Frank Recruitment Group is an international specialist technology staffing business based in Newcastle upon Tyne, England.

The company consists of nine recruitment brands, focusing primarily on products within the enterprise resource planning, client relationship management, big data and cloud computing segments.

It was established in 2006 under the Nigel Frank International brand. The American investment company TPG Capital, which also invests in Spotify and Airbnb, became the majority shareholder in 2016.

History

Frank Recruitment Group was established in 2006 with the launch of Nigel Frank International, founded by Sean Wadsworth and Nigel O’Donoghue.

According to the Newcastle-based newspaper the Evening Chronicle, the company "has made a name for itself in the niche, enterprise software market", and has expanded to open offices in London, Amsterdam, Denver, Berlin, Melbourne, New York, San Francisco, Singapore, Philadelphia, Dallas, Cologne, Warsaw, Barcelona, Tampa, Scottsdale, Zurich, Charlotte, Chicago, Toronto, Irvine, Frankfurt, Barcelona, Madrid, Geneva and Tokyo.

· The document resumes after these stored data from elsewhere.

(* ===== verification/TlsClient.v ===== *)
(** * The client's handshake (tls.py, TlsClient)

    [TlsClient] of [src/dsquic/tls.py]: its configuration, state and every
    method, as an instance of [Machine]. *)

From Stdlib Require Import Strings.String QArith.
From S2P Require Import Prelude Buffer Crypto Congestion Retry TlsInterface Handshake KeySchedule TlsCore.
#[local] Open Scope Z_scope.

Definition MAX_EARLY_DATA_SIZE : Z := 0xFFFFFFFF.
Definition PSK_DHE_KE : Z := 1.

(** A ServerHello with this random is a HelloRetryRequest. *)
Definition HELLO_RETRY_REQUEST_RANDOM : bytes :=
  be_bytes 32 0xcf21ad74e59a6111be1d8c021e65b891c2a211167abb8c5e079e09e2c8a8339c.

Record ClientConfig : Type := mkClientConfig {
  cfg_server_name : string;
  cfg_alpn : list string;
  cfg_transport_parameters : bytes;
  cfg_ca_certificates : list bytes;
  cfg_insecure_skip_verify : bool;
  cfg_verification_time : option Q;
  cfg_key_share_groups : option (list Z);
  cfg_session_ticket : option SessionTicket;
  cfg_cipher_suites : list Z;
  cfg_early_data : bool }.

(** [ClientConfig.__post_init__] *)
Definition check_client_config (c : ClientConfig) : result unit :=
  if negb (cfg_insecure_skip_verify c) && (len (cfg_ca_certificates c) =? 0) then
    Raise (ValueError "ca_certificates required unless insecure_skip_verify")
  else Ok tt.

Inductive ClientState : Type :=
| C_START | C_WAIT_SERVER_HELLO | C_WAIT_ENCRYPTED_EXTENSIONS | C_WAIT_CERTIFICATE
| C_WAIT_CERTIFICATE_VERIFY | C_WAIT_FINISHED | C_CONNECTED.
#[export] Instance ClientState_eq_dec : EqDecision ClientState.
Proof. solve_decision. Defined.

(** [CLIENT_EXPECTS] *)
Definition CLIENT_EXPECTS (s : ClientState) : option (HandshakeType * EncryptionLevel) :=
  match s with
  | C_WAIT_SERVER_HELLO => Some (SERVER_HELLO, L_INITIAL)
  | C_WAIT_ENCRYPTED_EXTENSIONS => Some (ENCRYPTED_EXTENSIONS, L_HANDSHAKE)
  | C_WAIT_CERTIFICATE => Some (CERTIFICATE, L_HANDSHAKE)
  | C_WAIT_CERTIFICATE_VERIFY => Some (CERTIFICATE_VERIFY, L_HANDSHAKE)
  | C_WAIT_FINISHED => Some (FINISHED, L_HANDSHAKE)
  | C_START | C_CONNECTED => None
  end.

Section client.
Context `{HP : Primitives} `{HT : TlsPrimitives}.

Record TlsClient : Type := mkTlsClient {
  tc_hs : HandshakeState;
  tc_config : ClientConfig;
  tc_session_tickets : list SessionTicket;
  tc_fallback_schedule : option KeySchedule;
  tc_resumed : bool;
  tc_early_data_offered : bool;
  tc_early_data_accepted : bool;
  tc_early_secret : option bytes;
  tc_random : bytes;
  tc_keys : list (Z * X25519PrivateKey);
  tc_hello_retried : bool;
  tc_leaf_certificate : bytes;
  tc_alpn : string;
  tc_peer_transport_parameters : bytes;
  tc_state : ClientState }.

Definition set_tc_hs (v : HandshakeState) (c : TlsClient) : TlsClient :=
  mkTlsClient v (tc_config c) (tc_session_tickets c) (tc_fallback_schedule c) (tc_resumed c)
    (tc_early_data_offered c) (tc_early_data_accepted c) (tc_early_secret c) (tc_random c) (tc_keys c)
    (tc_hello_retried c) (tc_leaf_certificate c) (tc_alpn c) (tc_peer_transport_parameters c) (tc_state c).
Definition set_tc_session_tickets (v : list SessionTicket) (c : TlsClient) : TlsClient :=
  mkTlsClient (tc_hs c) (tc_config c) v (tc_fallback_schedule c) (tc_resumed c) (tc_early_data_offered c)
    (tc_early_data_accepted c) (tc_early_secret c) (tc_random c) (tc_keys c) (tc_hello_retried c)
    (tc_leaf_certificate c) (tc_alpn c) (tc_peer_transport_parameters c) (tc_state c).
Definition set_tc_fallback_schedule (v : option KeySchedule) (c : TlsClient) : TlsClient :=
  mkTlsClient (tc_hs c) (tc_config c) (tc_session_tickets c) v (tc_resumed c) (tc_early_data_offered c)
    (tc_early_data_accepted c) (tc_early_secret c) (tc_random c) (tc_keys c) (tc_hello_retried c)
    (tc_leaf_certificate c) (tc_alpn c) (tc_peer_transport_parameters c) (tc_state c).
Definition set_tc_resumed (v : bool) (c : TlsClient) : TlsClient :=
  mkTlsClient (tc_hs c) (tc_config c) (tc_session_tickets c) (tc_fallback_schedule c) v (tc_early_data_offered c)
    (tc_early_data_accepted c) (tc_early_secret c) (tc_random c) (tc_keys c) (tc_hello_retried c)
    (tc_leaf_certificate c) (tc_alpn c) (tc_peer_transport_parameters c) (tc_state c).
Definition set_tc_early_data_offered (v : bool) (c : TlsClient) : TlsClient :=
  mkTlsClient (tc_hs c) (tc_config c) (tc_session_tickets c) (tc_fallback_schedule c) (tc_resumed c) v
    (tc_early_data_accepted c) (tc_early_secret c) (tc_random c) (tc_keys c) (tc_hello_retried c)
    (tc_leaf_certificate c) (tc_alpn c) (tc_peer_transport_parameters c) (tc_state c).
Definition set_tc_early_data_accepted (v : bool) (c : TlsClient) : TlsClient :=
  mkTlsClient (tc_hs c) (tc_config c) (tc_session_tickets c) (tc_fallback_schedule c) (tc_resumed c)
    (tc_early_data_offered c) v (tc_early_secret c) (tc_random c) (tc_keys c) (tc_hello_retried c)
    (tc_leaf_certificate c) (tc_alpn c) (tc_peer_transport_parameters c) (tc_state c).
Definition set_tc_early_secret (v : option bytes) (c : TlsClient) : TlsClient :=
  mkTlsClient (tc_hs c) (tc_config c) (tc_session_tickets c) (tc_fallback_schedule c) (tc_resumed c)
    (tc_early_data_offered c) (tc_early_data_accepted c) v (tc_random c) (tc_keys c) (tc_hello_retried c)
    (tc_leaf_certificate c) (tc_alpn c) (tc_peer_transport_parameters c) (tc_state c).
Definition set_tc_keys (v : list (Z * X25519PrivateKey)) (c : TlsClient) : TlsClient :=
  mkTlsClient (tc_hs c) (tc_config c) (tc_session_tickets c) (tc_fallback_schedule c) (tc_resumed c)
    (tc_early_data_offered c) (tc_early_data_accepted c) (tc_early_secret c) (tc_random c) v (tc_hello_retried c)
    (tc_leaf_certificate c) (tc_alpn c) (tc_peer_transport_parameters c) (tc_state c).
Definition set_tc_hello_retried (v : bool) (c : TlsClient) : TlsClient :=
  mkTlsClient (tc_hs c) (tc_config c) (tc_session_tickets c) (tc_fallback_schedule c) (tc_resumed c)
    (tc_early_data_offered c) (tc_early_data_accepted c) (tc_early_secret c) (tc_random c) (tc_keys c) v
    (tc_leaf_certificate c) (tc_alpn c) (tc_peer_transport_parameters c) (tc_state c).
Definition set_tc_leaf_certificate (v : bytes) (c : TlsClient) : TlsClient :=
  mkTlsClient (tc_hs c) (tc_config c) (tc_session_tickets c) (tc_fallback_schedule c) (tc_resumed c)
    (tc_early_data_offered c) (tc_early_data_accepted c) (tc_early_secret c) (tc_random c) (tc_keys c)
    (tc_hello_retried c) v (tc_alpn c) (tc_peer_transport_parameters c) (tc_state c).
Definition set_tc_alpn (v : string) (c : TlsClient) : TlsClient :=
  mkTlsClient (tc_hs c) (tc_config c) (tc_session_tickets c) (tc_fallback_schedule c) (tc_resumed c)
    (tc_early_data_offered c) (tc_early_data_accepted c) (tc_early_secret c) (tc_random c) (tc_keys c)
    (tc_hello_retried c) (tc_leaf_certificate c) v (tc_peer_transport_parameters c) (tc_state c).
Definition set_tc_peer_transport_parameters (v : bytes) (c : TlsClient) : TlsClient :=
  mkTlsClient (tc_hs c) (tc_config c) (tc_session_tickets c) (tc_fallback_schedule c) (tc_resumed c)
    (tc_early_data_offered c) (tc_early_data_accepted c) (tc_early_secret c) (tc_random c) (tc_keys c)
    (tc_hello_retried c) (tc_leaf_certificate c) (tc_alpn c) v (tc_state c).
Definition set_tc_state (v : ClientState) (c : TlsClient) : TlsClient :=
  mkTlsClient (tc_hs c) (tc_config c) (tc_session_tickets c) (tc_fallback_schedule c) (tc_resumed c)
    (tc_early_data_offered c) (tc_early_data_accepted c) (tc_early_secret c) (tc_random c) (tc_keys c)
    (tc_hello_retried c) (tc_leaf_certificate c) (tc_alpn c) (tc_peer_transport_parameters c) v.

Definition on_hs {A} (m : M HandshakeState A) : M TlsClient A := zoom tc_hs set_tc_hs m.

(** The dict comprehension over the share groups *)
Fixpoint generate_keys (key : option X25519PrivateKey) (groups : list Z) (keys : list (Z * X25519PrivateKey))
    : M HandshakeState (list (Z * X25519PrivateKey)) :=
  match groups with
  | [] => mret keys
  | group :: groups' =>
      k ← match key with Some k => mret k | None => generate end;
      generate_keys key groups' (d_set group k keys)
  end.

(** The random and the key shares of [TlsClient.__init__] *)
Definition draw_keys (config : ClientConfig) (random : option bytes) (key : option X25519PrivateKey)
    : M HandshakeState (bytes * list (Z * X25519PrivateKey)) :=
  random ← match random with Some r => mret r | None => urandom 32 end;
  _ ← modify (set_hs_client_random random);
  keys ← generate_keys key
           (match cfg_key_share_groups config with Some groups => groups | None => SUPPORTED_GROUPS end) [];
  mret (random, keys).

(** [TlsClient.__init__] *)
Definition new_TlsClient (config : ClientConfig) (random : option bytes) (key : option X25519PrivateKey)
    (entropy : Entropy) : TlsClient :=
  let '(schedule, fallback) :=
    match cfg_session_ticket config with
    | Some ticket => (new_KeySchedule (Some (st_psk ticket)), Some (new_KeySchedule None))
    | None => (new_KeySchedule None, None)
    end in
  let '(r, hs) := draw_keys config random key (set_hs_schedule schedule (new_HandshakeState entropy)) in
  let '(random, keys) := match r with Ok x => x | Raise _ => ([], []) end in
  mkTlsClient hs config [] fallback false false false None random keys false [] "" [] C_START.

(** ** The ClientHello *)

(** [_psk_offer] *)
Definition psk_offer (ticket : SessionTicket) (now : Q) : result Extension :=
  let age := int_of ((now - st_received_at ticket) * 1000) + st_age_add ticket in
  data ← encode_offered_psks [mkPskIdentity (st_identity ticket) (age mod 2 ^ 32)] [zeros SHA256_LENGTH];
  Ok (mkExtension EXT_PRE_SHARED_KEY data).

(** The condition [_early_data_offered] is set to *)
Definition offers_early_data (c : TlsClient) : bool :=
  match cfg_session_ticket (tc_config c) with
  | Some ticket =>
      cfg_early_data (tc_config c) && (st_max_early_data_size ticket =? MAX_EARLY_DATA_SIZE)
      && bool_decide (st_cipher_suite ticket ∈ cfg_cipher_suites (tc_config c)) && negb (tc_hello_retried c)
  | None => false
  end.

Definition encode_share (entry : Z * X25519PrivateKey) : result bytes :=
  key_share_entry entry.1 (x25519_public entry.2).

(** The extensions of [_build_client_hello], in order *)
Definition client_extensions (early : bool) (c : TlsClient) : result (list Extension) :=
  let config := tc_config c in
  shares ← join encode_share (tc_keys c);
  groups ← join (to_bytes 2) SUPPORTED_GROUPS;
  name ← str_encode (cfg_server_name config);
  name ← vec 2 name;
  sni ← vec 2 ([x00] ++ name);
  groups ← vec 2 groups;
  rsa ← to_bytes 2 RSA_PSS_RSAE_SHA256;
  ecdsa ← to_bytes 2 ECDSA_SECP256R1_SHA256;
  algorithms ← vec 2 (rsa ++ ecdsa);
  alpn ← alpn_extension (cfg_alpn config);
  version ← to_bytes 2 TLS_1_3;
  versions ← vec 1 version;
  shares ← vec 2 shares;
  mode ← byte_literal PSK_DHE_KE;
  modes ← vec 1 mode;
  psk ← match cfg_session_ticket config with
        | Some ticket => e ← psk_offer ticket (hs_now (tc_hs c)); Ok [e]
        | None => Ok []
        end;
  Ok ([mkExtension EXT_SERVER_NAME sni; mkExtension EXT_SUPPORTED_GROUPS groups;
       mkExtension EXT_SIGNATURE_ALGORITHMS algorithms; mkExtension EXT_ALPN alpn;
       mkExtension EXT_SUPPORTED_VERSIONS versions; mkExtension EXT_KEY_SHARE shares;
       mkExtension EXT_QUIC_TRANSPORT_PARAMETERS (cfg_transport_parameters config);
       mkExtension EXT_PSK_KEY_EXCHANGE_MODES modes]
      ++ (if early then [mkExtension EXT_EARLY_DATA []] else []) ++ psk).

(** [_build_client_hello] *)
Definition build_client_hello : M TlsClient ClientHello :=
  c ← get;
  let early := offers_early_data c in
  _ ← modify (set_tc_early_data_offered early);
  _ ← match cfg_session_ticket (tc_config c) with
      | Some ticket => if early then on_hs (modify (set_hs_cipher_suite (st_cipher_suite ticket))) else mret tt
      | None => mret tt
      end;
  c ← get;
  extensions ← lift (client_extensions early c);
  mret (mkClientHello (tc_random c) [] (cfg_cipher_suites (tc_config c)) extensions).

(** [_fill_psk_binder] *)
Definition fill_psk_binder (raw : bytes) : M TlsClient bytes :=
  truncated ← lift (binder_transcript raw 1);
  _ ← on_hs (feed truncated);
  c ← get;
  key ← lift (binder_key (hs_schedule (tc_hs c)));
  binder ← lift (finished_verify_data key (transcript_hash (hs_schedule (tc_hs c))));
  let patched := take (length raw - length binder) raw ++ binder in
  _ ← on_hs (feed (drop (length truncated) patched));
  mret patched.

In 2013, the company raised £22 million from ISIS Equity Partners (later Livingbridge) – and HSBC Bank plc. ISIS took a 35% stake in the company. US investment firm TPG Capital became a majority stakeholder in April 2016. At the time of the transaction, the company was valued at just under £200m.
In 2018, the staffing firm launched two new brands, Jefferson Frank and Nelson Frank, focusing on Amazon Web Services (AWS) and ServiceNow recruitment respectively. A total of five new offices were opened in Amsterdam, Barcelona, Warsaw, Cologne and Denver, creating 400 jobs across Europe and the US in the process.

Subsidiaries and brands

The group has developed brands to focus on specific markets. Mason Frank was launched in 2010 and places  Salesforce cloud computing professionals into jobs. In 2014, the company launched two additional brands: Churchill Frank, which focuses on big data solutions, and Washington Frank, which specializes in staffing opportunities in cloud technology.

In 2016, the group launched Anderson Frank, which specialises in NetSuite recruitment.

July 2018 saw the launch of two new brands, bringing the total number of brands up to nine: Jefferson Frank and Nelson Frank, dedicated to AWS and ServiceNow recruitment. As of February 2019, the Group employs more than 2500 people across the world.